* Excerpted records *

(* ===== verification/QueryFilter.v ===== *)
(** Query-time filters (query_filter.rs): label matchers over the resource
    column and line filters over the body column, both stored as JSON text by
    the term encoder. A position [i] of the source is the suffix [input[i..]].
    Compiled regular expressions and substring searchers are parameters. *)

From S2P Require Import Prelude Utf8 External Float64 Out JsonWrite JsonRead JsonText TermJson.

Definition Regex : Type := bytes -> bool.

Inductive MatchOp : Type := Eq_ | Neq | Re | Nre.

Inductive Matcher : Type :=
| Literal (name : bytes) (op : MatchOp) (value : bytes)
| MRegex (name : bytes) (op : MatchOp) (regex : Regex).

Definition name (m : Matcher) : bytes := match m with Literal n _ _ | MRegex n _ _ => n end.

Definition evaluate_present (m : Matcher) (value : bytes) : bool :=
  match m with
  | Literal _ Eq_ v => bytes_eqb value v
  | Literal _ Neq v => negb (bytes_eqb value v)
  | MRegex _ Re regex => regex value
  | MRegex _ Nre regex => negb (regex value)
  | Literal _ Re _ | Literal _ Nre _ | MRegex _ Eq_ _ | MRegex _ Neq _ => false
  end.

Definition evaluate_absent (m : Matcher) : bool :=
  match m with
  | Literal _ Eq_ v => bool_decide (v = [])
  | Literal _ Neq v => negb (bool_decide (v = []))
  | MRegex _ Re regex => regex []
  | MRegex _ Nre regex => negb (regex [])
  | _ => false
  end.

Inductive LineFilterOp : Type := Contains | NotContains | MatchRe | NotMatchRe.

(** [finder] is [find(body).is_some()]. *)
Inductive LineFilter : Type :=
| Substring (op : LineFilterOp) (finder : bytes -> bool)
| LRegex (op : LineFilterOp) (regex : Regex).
* * *
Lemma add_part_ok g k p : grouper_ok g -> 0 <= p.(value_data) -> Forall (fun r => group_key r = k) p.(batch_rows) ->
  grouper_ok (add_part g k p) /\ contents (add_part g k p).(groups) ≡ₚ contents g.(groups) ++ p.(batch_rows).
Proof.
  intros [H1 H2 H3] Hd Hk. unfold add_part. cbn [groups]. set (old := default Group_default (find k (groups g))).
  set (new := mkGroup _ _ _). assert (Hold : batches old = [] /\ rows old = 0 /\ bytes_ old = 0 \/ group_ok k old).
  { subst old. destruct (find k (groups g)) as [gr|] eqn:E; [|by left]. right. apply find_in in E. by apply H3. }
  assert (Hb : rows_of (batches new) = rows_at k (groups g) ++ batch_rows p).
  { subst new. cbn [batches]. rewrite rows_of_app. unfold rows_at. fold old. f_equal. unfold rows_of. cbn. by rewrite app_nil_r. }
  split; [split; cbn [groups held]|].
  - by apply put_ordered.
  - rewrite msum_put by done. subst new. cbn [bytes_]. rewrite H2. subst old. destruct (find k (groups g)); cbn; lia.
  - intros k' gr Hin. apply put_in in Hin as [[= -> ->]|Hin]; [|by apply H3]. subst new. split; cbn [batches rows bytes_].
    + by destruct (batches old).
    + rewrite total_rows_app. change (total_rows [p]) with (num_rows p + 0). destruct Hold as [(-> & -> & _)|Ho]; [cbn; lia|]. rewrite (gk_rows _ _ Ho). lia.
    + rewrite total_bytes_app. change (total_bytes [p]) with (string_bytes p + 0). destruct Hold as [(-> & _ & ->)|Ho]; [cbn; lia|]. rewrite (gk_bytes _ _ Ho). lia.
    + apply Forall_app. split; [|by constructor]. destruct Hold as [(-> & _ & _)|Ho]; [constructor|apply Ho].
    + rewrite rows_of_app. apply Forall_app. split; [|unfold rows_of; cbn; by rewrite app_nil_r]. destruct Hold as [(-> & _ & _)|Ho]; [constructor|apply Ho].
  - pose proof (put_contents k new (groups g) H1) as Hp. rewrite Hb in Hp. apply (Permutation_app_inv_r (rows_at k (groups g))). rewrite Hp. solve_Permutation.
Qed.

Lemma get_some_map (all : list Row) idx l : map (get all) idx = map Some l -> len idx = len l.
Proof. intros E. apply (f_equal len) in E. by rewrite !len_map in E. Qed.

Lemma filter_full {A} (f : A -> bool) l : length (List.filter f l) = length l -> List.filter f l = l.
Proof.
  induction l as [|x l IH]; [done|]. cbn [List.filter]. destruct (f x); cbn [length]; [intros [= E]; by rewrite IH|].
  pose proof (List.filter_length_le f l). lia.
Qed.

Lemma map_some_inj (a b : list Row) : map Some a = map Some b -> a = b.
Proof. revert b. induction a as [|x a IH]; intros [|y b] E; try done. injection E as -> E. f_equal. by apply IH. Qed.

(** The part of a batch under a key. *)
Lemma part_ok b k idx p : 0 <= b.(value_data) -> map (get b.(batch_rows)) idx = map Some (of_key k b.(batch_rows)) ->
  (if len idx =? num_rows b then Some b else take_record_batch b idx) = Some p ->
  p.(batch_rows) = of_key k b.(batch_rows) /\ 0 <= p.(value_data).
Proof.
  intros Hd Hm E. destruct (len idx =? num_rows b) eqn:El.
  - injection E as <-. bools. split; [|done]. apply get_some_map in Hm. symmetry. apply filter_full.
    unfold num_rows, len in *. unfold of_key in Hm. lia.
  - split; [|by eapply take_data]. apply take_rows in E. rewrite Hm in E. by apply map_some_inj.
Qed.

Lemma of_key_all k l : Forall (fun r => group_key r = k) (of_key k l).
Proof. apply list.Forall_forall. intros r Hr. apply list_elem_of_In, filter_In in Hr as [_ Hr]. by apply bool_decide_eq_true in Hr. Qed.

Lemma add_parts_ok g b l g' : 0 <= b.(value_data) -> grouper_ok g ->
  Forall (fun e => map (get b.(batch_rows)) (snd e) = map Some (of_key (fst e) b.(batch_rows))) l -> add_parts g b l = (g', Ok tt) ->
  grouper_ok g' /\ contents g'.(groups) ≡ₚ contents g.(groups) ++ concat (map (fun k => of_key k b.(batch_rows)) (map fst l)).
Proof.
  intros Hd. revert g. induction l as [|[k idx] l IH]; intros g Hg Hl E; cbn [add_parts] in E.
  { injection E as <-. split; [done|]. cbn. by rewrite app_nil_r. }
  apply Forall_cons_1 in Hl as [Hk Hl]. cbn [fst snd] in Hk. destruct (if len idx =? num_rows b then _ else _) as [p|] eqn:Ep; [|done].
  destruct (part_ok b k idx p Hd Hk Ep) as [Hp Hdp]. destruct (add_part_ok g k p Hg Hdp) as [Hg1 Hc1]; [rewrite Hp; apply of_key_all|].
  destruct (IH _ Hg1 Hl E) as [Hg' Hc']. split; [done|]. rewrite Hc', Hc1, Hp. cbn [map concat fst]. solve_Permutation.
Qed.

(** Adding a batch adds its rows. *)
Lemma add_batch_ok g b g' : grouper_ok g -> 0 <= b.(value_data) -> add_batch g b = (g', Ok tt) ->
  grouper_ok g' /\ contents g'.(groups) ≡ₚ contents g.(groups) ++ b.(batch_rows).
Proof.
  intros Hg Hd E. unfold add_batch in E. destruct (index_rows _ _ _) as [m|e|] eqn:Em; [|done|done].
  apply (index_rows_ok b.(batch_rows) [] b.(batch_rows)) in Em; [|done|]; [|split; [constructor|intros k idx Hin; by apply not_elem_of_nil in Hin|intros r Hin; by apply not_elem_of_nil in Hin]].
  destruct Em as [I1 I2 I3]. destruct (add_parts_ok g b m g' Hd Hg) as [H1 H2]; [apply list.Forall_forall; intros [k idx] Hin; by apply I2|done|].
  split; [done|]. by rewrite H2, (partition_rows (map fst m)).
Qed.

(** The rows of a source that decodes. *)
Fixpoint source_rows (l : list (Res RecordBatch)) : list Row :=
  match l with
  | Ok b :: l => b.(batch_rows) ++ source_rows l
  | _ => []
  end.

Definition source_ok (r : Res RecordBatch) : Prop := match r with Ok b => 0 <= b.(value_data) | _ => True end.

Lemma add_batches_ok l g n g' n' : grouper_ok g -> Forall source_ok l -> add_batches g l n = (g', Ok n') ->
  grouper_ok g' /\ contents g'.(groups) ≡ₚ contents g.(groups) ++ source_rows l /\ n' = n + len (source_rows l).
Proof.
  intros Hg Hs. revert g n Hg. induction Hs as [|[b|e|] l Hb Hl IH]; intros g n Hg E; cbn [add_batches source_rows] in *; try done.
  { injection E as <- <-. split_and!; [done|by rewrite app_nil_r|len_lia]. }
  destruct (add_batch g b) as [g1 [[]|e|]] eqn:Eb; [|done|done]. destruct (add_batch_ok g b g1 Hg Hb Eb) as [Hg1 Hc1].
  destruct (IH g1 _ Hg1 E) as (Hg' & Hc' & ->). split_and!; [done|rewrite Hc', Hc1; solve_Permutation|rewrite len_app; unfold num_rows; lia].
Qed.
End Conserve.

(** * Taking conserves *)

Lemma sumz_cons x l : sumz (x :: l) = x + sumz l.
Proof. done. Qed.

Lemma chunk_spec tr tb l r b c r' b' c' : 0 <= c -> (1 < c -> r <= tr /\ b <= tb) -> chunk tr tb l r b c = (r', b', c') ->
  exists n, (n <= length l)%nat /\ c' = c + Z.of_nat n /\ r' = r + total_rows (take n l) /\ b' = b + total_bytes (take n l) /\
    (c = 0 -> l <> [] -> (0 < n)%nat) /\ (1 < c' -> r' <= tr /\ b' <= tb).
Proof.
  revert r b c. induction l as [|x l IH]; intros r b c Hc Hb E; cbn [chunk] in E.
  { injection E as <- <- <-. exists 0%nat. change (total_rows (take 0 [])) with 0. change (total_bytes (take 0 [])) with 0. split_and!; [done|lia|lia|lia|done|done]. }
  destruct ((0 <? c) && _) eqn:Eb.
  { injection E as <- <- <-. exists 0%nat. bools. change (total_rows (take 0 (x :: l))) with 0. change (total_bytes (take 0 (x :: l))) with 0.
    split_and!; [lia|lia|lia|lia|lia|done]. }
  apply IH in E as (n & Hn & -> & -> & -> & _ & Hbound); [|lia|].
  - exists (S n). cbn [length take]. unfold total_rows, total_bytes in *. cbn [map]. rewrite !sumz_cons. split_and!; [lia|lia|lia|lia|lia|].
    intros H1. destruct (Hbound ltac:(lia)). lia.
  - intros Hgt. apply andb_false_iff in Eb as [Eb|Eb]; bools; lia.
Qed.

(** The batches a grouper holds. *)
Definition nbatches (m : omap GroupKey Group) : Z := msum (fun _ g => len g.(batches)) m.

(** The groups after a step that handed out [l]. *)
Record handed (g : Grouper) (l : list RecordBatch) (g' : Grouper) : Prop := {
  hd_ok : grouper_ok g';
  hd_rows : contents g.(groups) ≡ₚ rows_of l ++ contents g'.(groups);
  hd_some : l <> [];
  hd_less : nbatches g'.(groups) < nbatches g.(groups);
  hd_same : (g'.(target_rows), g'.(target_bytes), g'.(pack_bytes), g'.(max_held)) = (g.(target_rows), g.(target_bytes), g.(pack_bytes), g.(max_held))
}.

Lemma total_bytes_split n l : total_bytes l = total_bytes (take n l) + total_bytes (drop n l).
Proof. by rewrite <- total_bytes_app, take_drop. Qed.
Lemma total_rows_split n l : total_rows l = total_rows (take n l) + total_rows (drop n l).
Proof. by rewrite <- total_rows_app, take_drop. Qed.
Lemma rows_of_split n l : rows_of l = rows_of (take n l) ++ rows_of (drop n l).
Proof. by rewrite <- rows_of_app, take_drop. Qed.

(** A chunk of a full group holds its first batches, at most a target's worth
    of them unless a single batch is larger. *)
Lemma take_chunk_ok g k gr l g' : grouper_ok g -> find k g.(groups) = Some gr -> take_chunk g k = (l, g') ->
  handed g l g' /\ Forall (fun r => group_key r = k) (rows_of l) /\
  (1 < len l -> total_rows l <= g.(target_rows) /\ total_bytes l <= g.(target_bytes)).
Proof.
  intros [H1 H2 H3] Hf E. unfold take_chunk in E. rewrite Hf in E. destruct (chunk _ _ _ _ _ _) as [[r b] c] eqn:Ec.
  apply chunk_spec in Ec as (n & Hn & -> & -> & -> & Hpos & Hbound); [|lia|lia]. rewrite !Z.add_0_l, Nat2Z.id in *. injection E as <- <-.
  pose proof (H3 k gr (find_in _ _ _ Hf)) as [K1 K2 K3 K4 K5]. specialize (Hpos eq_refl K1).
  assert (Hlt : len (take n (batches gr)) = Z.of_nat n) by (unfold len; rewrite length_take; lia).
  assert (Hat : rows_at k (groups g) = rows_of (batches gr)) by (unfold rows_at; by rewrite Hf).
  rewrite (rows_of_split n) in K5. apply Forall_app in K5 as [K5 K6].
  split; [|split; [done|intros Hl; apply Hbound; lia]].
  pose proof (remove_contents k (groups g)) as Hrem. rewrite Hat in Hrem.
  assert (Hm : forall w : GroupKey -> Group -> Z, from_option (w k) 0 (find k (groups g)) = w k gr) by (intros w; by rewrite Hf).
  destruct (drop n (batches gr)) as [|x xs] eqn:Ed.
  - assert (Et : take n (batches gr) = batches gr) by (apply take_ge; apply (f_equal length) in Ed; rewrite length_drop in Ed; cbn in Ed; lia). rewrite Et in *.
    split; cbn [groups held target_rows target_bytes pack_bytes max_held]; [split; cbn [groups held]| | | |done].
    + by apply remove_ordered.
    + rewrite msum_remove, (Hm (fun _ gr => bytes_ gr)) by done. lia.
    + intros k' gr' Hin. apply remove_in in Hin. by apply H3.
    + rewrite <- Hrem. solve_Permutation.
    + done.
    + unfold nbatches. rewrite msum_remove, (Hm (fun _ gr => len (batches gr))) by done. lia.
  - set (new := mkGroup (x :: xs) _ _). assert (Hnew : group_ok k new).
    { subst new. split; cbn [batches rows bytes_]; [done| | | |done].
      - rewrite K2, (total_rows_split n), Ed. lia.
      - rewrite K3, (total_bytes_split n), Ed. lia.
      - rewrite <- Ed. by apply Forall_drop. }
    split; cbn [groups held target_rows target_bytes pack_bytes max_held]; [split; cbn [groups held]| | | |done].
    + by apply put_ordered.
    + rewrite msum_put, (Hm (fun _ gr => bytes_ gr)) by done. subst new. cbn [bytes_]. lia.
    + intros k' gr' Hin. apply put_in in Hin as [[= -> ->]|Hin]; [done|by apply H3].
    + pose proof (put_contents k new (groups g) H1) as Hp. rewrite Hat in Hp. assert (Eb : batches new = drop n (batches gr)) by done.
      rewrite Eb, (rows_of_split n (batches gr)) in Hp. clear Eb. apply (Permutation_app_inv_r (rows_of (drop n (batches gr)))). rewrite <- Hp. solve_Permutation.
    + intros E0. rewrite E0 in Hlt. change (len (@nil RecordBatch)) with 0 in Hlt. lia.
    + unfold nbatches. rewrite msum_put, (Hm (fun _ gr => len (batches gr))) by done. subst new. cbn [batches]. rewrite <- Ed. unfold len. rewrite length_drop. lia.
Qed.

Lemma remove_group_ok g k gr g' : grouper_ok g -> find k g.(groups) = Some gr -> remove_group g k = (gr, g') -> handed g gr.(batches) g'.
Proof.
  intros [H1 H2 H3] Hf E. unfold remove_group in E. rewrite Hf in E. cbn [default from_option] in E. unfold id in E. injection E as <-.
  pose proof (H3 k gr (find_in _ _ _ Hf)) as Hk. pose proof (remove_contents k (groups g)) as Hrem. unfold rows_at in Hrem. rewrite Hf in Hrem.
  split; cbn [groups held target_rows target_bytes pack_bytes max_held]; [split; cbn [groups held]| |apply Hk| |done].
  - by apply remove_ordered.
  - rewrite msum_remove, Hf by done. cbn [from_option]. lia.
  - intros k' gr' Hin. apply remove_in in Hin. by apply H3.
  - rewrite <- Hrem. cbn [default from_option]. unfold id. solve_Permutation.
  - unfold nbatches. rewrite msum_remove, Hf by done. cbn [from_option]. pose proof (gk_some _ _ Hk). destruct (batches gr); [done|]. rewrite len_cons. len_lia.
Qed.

* Your task *
Copy out, from the data above, each line where the string "concat" is present.

* Response for this exercise *
  grouper_ok g' /\ contents g'.(groups) ≡ₚ contents g.(groups) ++ concat (map (fun k => of_key k b.(batch_rows)) (map fst l)).
  destruct (IH _ Hg1 Hl E) as [Hg' Hc']. split; [done|]. rewrite Hc', Hc1, Hp. cbn [map concat fst]. solve_Permutation.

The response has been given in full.